= Exercise details =
Among the records that follow, find the line with "Definition decrementCounterUseCase : World" and the line with "timer := timer fired;". Set down those lines and all lines between them exactly, without adding anything.

= Exercise data =
▶
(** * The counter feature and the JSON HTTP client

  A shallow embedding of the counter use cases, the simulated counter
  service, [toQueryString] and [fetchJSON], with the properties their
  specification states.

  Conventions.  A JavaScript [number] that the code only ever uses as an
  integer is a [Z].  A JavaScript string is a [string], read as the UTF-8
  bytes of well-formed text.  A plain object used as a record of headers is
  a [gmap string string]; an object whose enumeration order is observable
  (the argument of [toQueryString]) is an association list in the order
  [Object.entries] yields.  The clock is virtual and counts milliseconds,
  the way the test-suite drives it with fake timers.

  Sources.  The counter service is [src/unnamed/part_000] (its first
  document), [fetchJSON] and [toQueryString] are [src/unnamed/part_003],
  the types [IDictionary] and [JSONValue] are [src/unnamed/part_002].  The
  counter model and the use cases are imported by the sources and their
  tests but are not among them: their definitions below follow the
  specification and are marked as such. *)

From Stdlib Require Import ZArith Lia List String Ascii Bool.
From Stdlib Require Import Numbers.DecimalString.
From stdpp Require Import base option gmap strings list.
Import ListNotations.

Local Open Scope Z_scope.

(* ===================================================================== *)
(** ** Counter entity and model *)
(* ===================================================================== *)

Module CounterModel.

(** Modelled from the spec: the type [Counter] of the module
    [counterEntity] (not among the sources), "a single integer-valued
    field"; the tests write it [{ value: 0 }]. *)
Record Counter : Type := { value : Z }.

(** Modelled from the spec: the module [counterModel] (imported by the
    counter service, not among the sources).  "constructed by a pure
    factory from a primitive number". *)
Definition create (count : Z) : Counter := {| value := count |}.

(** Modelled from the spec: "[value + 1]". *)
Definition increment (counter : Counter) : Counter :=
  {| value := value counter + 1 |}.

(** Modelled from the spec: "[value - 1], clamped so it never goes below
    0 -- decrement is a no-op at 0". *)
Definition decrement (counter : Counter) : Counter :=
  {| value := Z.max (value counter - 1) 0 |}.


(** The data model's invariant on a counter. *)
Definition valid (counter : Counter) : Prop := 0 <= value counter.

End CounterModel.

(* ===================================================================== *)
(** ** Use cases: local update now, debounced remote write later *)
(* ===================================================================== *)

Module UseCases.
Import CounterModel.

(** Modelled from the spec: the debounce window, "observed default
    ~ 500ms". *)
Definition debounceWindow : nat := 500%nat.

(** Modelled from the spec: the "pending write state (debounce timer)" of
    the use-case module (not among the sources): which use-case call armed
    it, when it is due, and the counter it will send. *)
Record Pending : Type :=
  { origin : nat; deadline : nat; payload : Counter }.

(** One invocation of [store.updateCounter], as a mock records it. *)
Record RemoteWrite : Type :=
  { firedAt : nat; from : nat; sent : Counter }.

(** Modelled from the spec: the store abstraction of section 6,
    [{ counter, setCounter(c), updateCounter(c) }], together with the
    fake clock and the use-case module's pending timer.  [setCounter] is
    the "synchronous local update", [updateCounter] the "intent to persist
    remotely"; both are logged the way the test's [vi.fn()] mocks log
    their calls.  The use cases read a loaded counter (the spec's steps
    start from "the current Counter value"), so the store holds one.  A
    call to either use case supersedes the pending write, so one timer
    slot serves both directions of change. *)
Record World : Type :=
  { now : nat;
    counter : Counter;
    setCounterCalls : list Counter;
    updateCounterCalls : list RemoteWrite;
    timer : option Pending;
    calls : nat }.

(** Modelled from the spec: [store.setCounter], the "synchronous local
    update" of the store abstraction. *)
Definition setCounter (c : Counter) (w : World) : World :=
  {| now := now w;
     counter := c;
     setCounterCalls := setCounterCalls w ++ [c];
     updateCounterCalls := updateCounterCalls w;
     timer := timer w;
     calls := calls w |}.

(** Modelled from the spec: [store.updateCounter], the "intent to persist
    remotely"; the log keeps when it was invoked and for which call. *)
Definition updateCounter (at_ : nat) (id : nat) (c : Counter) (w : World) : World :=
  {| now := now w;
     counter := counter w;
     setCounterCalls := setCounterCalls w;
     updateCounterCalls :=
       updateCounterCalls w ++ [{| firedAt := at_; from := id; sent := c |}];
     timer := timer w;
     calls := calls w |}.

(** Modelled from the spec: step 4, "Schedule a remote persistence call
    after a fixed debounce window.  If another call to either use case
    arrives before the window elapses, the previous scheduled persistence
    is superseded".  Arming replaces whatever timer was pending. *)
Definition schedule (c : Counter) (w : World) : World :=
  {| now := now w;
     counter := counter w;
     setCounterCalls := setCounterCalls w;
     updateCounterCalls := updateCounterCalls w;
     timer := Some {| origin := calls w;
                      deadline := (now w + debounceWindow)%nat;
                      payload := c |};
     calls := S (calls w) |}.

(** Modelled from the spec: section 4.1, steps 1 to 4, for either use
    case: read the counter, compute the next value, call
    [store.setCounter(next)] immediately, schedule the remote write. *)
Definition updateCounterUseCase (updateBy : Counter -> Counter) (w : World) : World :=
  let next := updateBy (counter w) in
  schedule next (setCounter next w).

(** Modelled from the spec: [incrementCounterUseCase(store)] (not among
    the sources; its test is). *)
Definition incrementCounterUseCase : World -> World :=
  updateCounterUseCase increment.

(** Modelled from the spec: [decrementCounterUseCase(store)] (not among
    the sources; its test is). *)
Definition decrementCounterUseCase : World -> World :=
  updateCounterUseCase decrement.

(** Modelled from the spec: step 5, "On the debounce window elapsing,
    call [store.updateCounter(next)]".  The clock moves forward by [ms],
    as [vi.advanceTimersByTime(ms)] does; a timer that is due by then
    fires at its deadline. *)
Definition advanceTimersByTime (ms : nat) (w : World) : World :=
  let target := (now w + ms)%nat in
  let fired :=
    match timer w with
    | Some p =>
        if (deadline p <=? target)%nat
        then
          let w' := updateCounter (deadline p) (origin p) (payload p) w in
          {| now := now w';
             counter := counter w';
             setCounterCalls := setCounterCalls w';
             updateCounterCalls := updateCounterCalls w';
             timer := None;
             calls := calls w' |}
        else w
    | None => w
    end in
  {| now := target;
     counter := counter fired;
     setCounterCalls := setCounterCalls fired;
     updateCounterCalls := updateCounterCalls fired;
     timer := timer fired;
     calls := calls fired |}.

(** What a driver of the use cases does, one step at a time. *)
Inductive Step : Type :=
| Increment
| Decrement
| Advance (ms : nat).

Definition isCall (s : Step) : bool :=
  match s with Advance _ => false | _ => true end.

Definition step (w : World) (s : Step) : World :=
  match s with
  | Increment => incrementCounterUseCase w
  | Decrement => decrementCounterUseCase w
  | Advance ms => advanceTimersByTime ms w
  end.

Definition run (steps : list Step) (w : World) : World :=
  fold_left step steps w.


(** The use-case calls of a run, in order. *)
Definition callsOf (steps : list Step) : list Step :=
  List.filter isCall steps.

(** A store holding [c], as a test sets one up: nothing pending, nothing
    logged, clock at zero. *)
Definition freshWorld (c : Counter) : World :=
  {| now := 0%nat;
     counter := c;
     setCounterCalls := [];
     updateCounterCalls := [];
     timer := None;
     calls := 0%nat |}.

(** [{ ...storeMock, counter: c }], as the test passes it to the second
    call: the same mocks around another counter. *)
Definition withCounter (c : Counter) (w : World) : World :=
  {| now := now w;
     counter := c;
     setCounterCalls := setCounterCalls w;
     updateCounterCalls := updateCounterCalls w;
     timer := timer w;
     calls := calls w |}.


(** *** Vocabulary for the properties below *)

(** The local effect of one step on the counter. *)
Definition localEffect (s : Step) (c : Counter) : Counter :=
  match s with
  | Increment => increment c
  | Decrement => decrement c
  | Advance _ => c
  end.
◀
= Response area =
Definition decrementCounterUseCase : World -> World :=
  updateCounterUseCase decrement.

(** Modelled from the spec: step 5, "On the debounce window elapsing,
    call [store.updateCounter(next)]".  The clock moves forward by [ms],
    as [vi.advanceTimersByTime(ms)] does; a timer that is due by then
    fires at its deadline. *)
Definition advanceTimersByTime (ms : nat) (w : World) : World :=
  let target := (now w + ms)%nat in
  let fired :=
    match timer w with
    | Some p =>
        if (deadline p <=? target)%nat
        then
          let w' := updateCounter (deadline p) (origin p) (payload p) w in
          {| now := now w';
             counter := counter w';
             setCounterCalls := setCounterCalls w';
             updateCounterCalls := updateCounterCalls w';
             timer := None;
             calls := calls w' |}
        else w
    | None => w
    end in
  {| now := target;
     counter := counter fired;
     setCounterCalls := setCounterCalls fired;
     updateCounterCalls := updateCounterCalls fired;
     timer := timer fired;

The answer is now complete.